*Description of the task*
Lines in the records below that contain the word "NewAggreator" must each be copied.

(Beginning of Provided information)

(* ===== verification/MvbaAggreator.v ===== *)
(** * mvba: vote and coin aggregators

    Models src/core/mvba/consensus/aggreator.go.  The aggregators are kept per epoch
    and round, those of coins also per inner round.  [append] returns the new
    aggregator with the answer and error of the source.  A coin aggregator never
    records the authors it has seen. *)

From Stdlib Require Import Strings.Byte.
From S2P Require Import Prelude GoStd Crypto Committee Quorum Verdict Coin MvbaMessage.

Open Scope Z_scope.

(** ** Votes *)

Definition ACTION_NO : Z := 0.
Definition ACTION_ONE : Z := 1.
Definition ACTION_TWO : Z := 2.

Record VoteAggreator := mkVoteAggreator { Used : gset NodeID; flag : bool }.
Definition NewVoteAggreator : VoteAggreator := mkVoteAggreator ∅ false.

Definition VoteAggreator_append (committee : Committee) (vote : Vote) (v : VoteAggreator) :
    VoteAggreator * (Z * option error) :=
  if bool_decide (Vote_Author vote ∈ Used v) then
    (v, (ACTION_NO, Some (ErrOneMoreMessage VoteType (Vote_Epoch vote) (Vote_Round vote)
                            (Vote_Author vote))))
  else
    let used := {[Vote_Author vote]} ∪ Used v in
    if negb (flag v) && (Vote_Flag vote =? FLAG_YES)
    then (mkVoteAggreator used true, (ACTION_ONE, None))
    else if negb (flag v) && (Z.of_nat (size used) =? HightThreshold committee)
    then (mkVoteAggreator used true, (ACTION_TWO, None))
    else (mkVoteAggreator used (flag v), (ACTION_NO, None)).

(** ** Coins *)

Record CoinAggreator := mkCoinAggreator { coin_Used : gset NodeID; Shares : list SignatureShare }.
Definition NewCoinAggreator : CoinAggreator := mkCoinAggreator ∅ [].

(** [RANDOM_LEN] of mvba *)
Definition SEED_LEN : nat := 7.

(** The loop over the first bytes of a combined signature, in integers that wrap as
    [w] does: unsigned for a coin, signed for the elector's seed. *)
Definition seed_of (w : Z -> Z) (data : bytes) : Z :=
  foldl (fun seed b => w (Z.shiftl seed 8 + Zbyte b)) 0 (take SEED_LEN data).

(** (ok, coin, error) *)
Definition CoinAggreator_append {K : Kyber} (committee : Committee) (sigService : SigService)
    (share : CoinShare) (c : CoinAggreator) : CoinAggreator * (bool * Z * option error) :=
  if bool_decide (CoinShare_Author share ∈ coin_Used c) then
    (c, (false, 0, Some (ErrOneMoreMessage CoinShareType (CoinShare_Epoch share)
                           (CoinShare_Round share) (CoinShare_Author share))))
  else
    let c := mkCoinAggreator (coin_Used c) (Shares c ++ [CoinShare_Share share]) in
    if Z.of_nat (length (Shares c)) =? HightThreshold committee then
      match CombineIntactTSPartial (Shares c) (ShareKey sigService) (CoinShare_Hash share) with
      | None => (c, (false, 0, Some ErrExternal))
      | Some data => (c, (true, seed_of uint64 data mod 2, None))
      end
    else (c, (false, 0, None)).

(** ** The aggregator of the core *)

Section Aggreator.
Context {K : Kyber}.

Record Aggreator := mkAggreator {
  agg_committee : Committee;
  agg_sigService : SigService;
  votes : gmap Z (gmap Z VoteAggreator);
  coins : gmap Z (gmap Z (gmap Z CoinAggreator))
}.
#[export] Instance Aggreator_eta : Settable Aggreator := fun a =>
  mkAggreator (agg_committee a) (agg_sigService a) (votes a) (coins a).

Definition NewAggreator (committee : Committee) (sigService : SigService) : Aggreator :=
  mkAggreator committee sigService ∅ ∅.

Definition addVote (a : Aggreator) (vote : Vote) : Aggreator * (Z * option error) :=
  let '(m, r) := add_item (votes a) (Vote_Epoch vote) (Vote_Round vote) NewVoteAggreator
                   (VoteAggreator_append (agg_committee a) vote) in
  (a <| votes := m |>, r).

Definition addCoinShare (a : Aggreator) (share : CoinShare) :
    Aggreator * (bool * Z * option error) :=
  let '(m, r) := add_item3 (coins a) (CoinShare_Epoch share) (CoinShare_Round share)
                   (CoinShare_InRound share) NewCoinAggreator
                   (CoinAggreator_append (agg_committee a) (agg_sigService a) share) in
  (a <| coins := m |>, r).

End Aggreator.

(** ** Specifications *)

(** The bytes are read as one big-endian number, which does not overflow. *)
Lemma seed_of_value (w : Z -> Z) (data : bytes) :
  (forall z, 0 <= z < 2 ^ 63 -> w z = z) ->
  seed_of w data = foldl (fun seed b => 256 * seed + Zbyte b) 0 (take SEED_LEN data) /\
  0 <= seed_of w data < 2 ^ 56.
Proof.
  intros Hw. unfold seed_of.
  assert (length (take SEED_LEN data) <= 7)%nat as Hl
    by (unfold SEED_LEN; rewrite length_take; lia).
  assert (forall (l : bytes) (k : nat) a, (length l + k <= 7)%nat -> 0 <= a < 256 ^ Z.of_nat k ->
    foldl (fun seed b => w (Z.shiftl seed 8 + Zbyte b)) a l =
    foldl (fun seed b => 256 * seed + Zbyte b) a l /\
    0 <= foldl (fun seed b => 256 * seed + Zbyte b) a l < 256 ^ Z.of_nat (length l + k)) as H.
  { induction l as [|b l IH]; intros k a Hk Ha; cbn [foldl length]; [done|].
    pose proof (Zbyte_range b) as Hb. cbn [length] in Hk.
    assert (256 ^ Z.of_nat (S k) = 256 * 256 ^ Z.of_nat k) as Hp
      by (rewrite Nat2Z.inj_succ, Z.pow_succ_r by lia; lia).
    assert (256 ^ Z.of_nat (S k) <= 256 ^ 7) as Hle by (apply Z.pow_le_mono_r; lia).
    change (256 ^ 7) with (2 ^ 56) in Hle.
    rewrite Z.shiftl_mul_pow2 by lia. rewrite (Z.mul_comm a). change (2 ^ 8) with 256.
    rewrite Hw by lia. replace (S (length l) + k)%nat with (length l + S k)%nat by lia.
    apply (IH (S k)); lia. }
  destruct (H (take SEED_LEN data) 0%nat 0) as [H1 H2]; [lia|cbn; lia|].
  rewrite H1. split; [done|]. split; [lia|]. eapply Z.lt_le_trans; [apply H2|].
  change (2 ^ 56) with (256 ^ 7). apply Z.pow_le_mono_r; lia.
Qed.

Lemma uint64_small (z : Z) : 0 <= z < 2 ^ 63 -> uint64 z = z.
Proof. intros H. unfold wrapU. apply Z.mod_small. lia. Qed.

Lemma int64_small (z : Z) : 0 <= z < 2 ^ 63 -> int64 z = z.
Proof. intros H. apply int64_id. unfold in_int64. lia. Qed.

(** *** Votes *)

Definition vote_err (v : Vote) : error :=
  ErrOneMoreMessage VoteType (Vote_Epoch v) (Vote_Round v) (Vote_Author v).
Definition is_yes (v : Vote) : bool := Vote_Flag v =? FLAG_YES.
Definition vote_key (v : Vote) : Z * Z := (Vote_Epoch v, Vote_Round v).

(** The votes of a round decide with the first yes or with a quorum. *)
Definition decided (c : Committee) (vs : list Vote) : bool :=
  (0 <? tally Vote_Author is_yes vs) ||
  (HightThreshold c <=? Z.of_nat (size (voters Vote_Author vs))).

Definition vote_verdict (c : Committee) (prior : list Vote) (v : Vote) : Z * option error :=
  if bool_decide (Vote_Author v ∈ voters Vote_Author prior) then (ACTION_NO, Some (vote_err v))
  else if decided c prior then (ACTION_NO, None)
  else if is_yes v then (ACTION_ONE, None)
  else if decided c (prior ++ [v]) then (ACTION_TWO, None)
  else (ACTION_NO, None).

Definition vote_abs (c : Committee) (i : VoteAggreator) (vs : list Vote) : Prop :=
  Used i = voters Vote_Author vs /\ flag i = decided c vs.

Lemma decided_nil (c : Committee) : decided c [] = false.
Proof.
  pose proof (thresholds_pos c). unfold decided. rewrite tally_nil. cbn [orb].
  change (size (voters Vote_Author [])) with 0%nat. by rewrite (proj2 (Z.leb_gt _ _)) by lia.
Qed.

Lemma decided_new (c : Committee) (vs : list Vote) (v : Vote) :
  Vote_Author v ∉ voters Vote_Author vs -> decided c vs = false ->
  decided c (vs ++ [v]) =
  is_yes v || (Z.of_nat (size ({[Vote_Author v]} ∪ voters Vote_Author vs)) =? HightThreshold c).
Proof.
  intros Hv Hd. unfold decided in *. apply orb_false_iff in Hd as [H1 H2].
  rewrite tally_snoc, size_voters_snoc, !bool_decide_false by done.
  rewrite size_insert_new by done.
  pose proof (tally_nonneg Vote_Author is_yes vs). apply Z.ltb_ge in H1. apply Z.leb_gt in H2.
  destruct (is_yes v).
  - rewrite (proj2 (Z.ltb_lt _ _)) by lia. done.
  - rewrite (proj2 (Z.ltb_ge _ _)) by lia. cbn [orb].
    destruct (Z.eqb_spec (Z.of_nat (S (size (voters Vote_Author vs)))) (HightThreshold c)).
    + rewrite (proj2 (Z.leb_le _ _)) by lia. done.
    + rewrite (proj2 (Z.leb_gt _ _)) by lia. done.
Qed.

Lemma decided_mono (c : Committee) (vs ws : list Vote) :
  decided c vs = true -> decided c (vs ++ ws) = true.
Proof.
  unfold decided. rewrite !orb_true_iff, !Z.ltb_lt, !Z.leb_le.
  pose proof (tally_mono Vote_Author is_yes vs ws).
  assert (size (voters Vote_Author vs) <= size (voters Vote_Author (vs ++ ws)))%nat
    by (apply subseteq_size, voters_prefix; by eexists). lia.
Qed.

Lemma vote_refines (c : Committee) :
  refines_verdict NewVoteAggreator (fun v => VoteAggreator_append c v) (vote_abs c) (vote_verdict c).
Proof.
  split.
  { split; [done|]. by rewrite decided_nil. }
  intros [u f] vs v [Hu Hf]. cbn in Hu, Hf. subst u f.
  unfold VoteAggreator_append, vote_verdict, vote_abs. cbn [Used flag].
  destruct (bool_decide_reflect (Vote_Author v ∈ voters Vote_Author vs)) as [Hin|Hni].
  { cbn. split; [|done]. rewrite voters_snoc, bool_decide_true by done. split; [done|].
    unfold decided. rewrite tally_snoc, size_voters_snoc, !bool_decide_true by done.
    by rewrite Z.add_0_r. }
  rewrite voters_snoc, bool_decide_false by done.
  destruct (decided c vs) eqn:Ed; cbn [negb andb].
  { cbn. split; [|done]. split; [done|]. symmetry. by apply decided_mono. }
  rewrite (decided_new c vs v Hni Ed). unfold is_yes. destruct (Vote_Flag v =? FLAG_YES); [done|].
  cbn [orb]. by destruct (_ =? _).
Qed.

Section VoteSpec.
Context {K : Kyber}.

Lemma addVote_run (c : Committee) (srv : SigService) (vs : list Vote) :
  (run_calls addVote (NewAggreator c srv) vs).2 = verdicts vote_key (vote_verdict c) [] vs.
Proof.
  rewrite (run_calls_field votes (fun a => agg_committee a = c) _
    (fun m v => add_item m (vote_key v).1 (vote_key v).2 NewVoteAggreator (VoteAggreator_append c v))).
  - eapply run_verdicts; [apply (add_item_at_key NewVoteAggreator
      (fun v => VoteAggreator_append c v) vote_key)|apply vote_refines|done].
  - done.
  - intros a v <-. unfold addVote, vote_key. cbn [fst snd]. by destruct (add_item _ _ _ _ _).
Qed.

End VoteSpec.

(** The answers of [addVote] to the votes of a round, among all votes. *)
Definition vote_answers {K : Kyber} (c : Committee) (srv : SigService) (e r : Z) (vs : list Vote) :
    list (Z * option error) :=
  answers vote_key (e, r) vs (run_calls addVote (NewAggreator c srv) vs).2.

Definition is_action (a : Z * option error) : bool := negb (a.1 =? ACTION_NO).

(End of Provided information)

*Response box*
Definition NewAggreator (committee : Committee) (sigService : SigService) : Aggreator :=
  (run_calls addVote (NewAggreator c srv) vs).2 = verdicts vote_key (vote_verdict c) [] vs.
  answers vote_key (e, r) vs (run_calls addVote (NewAggreator c srv) vs).2.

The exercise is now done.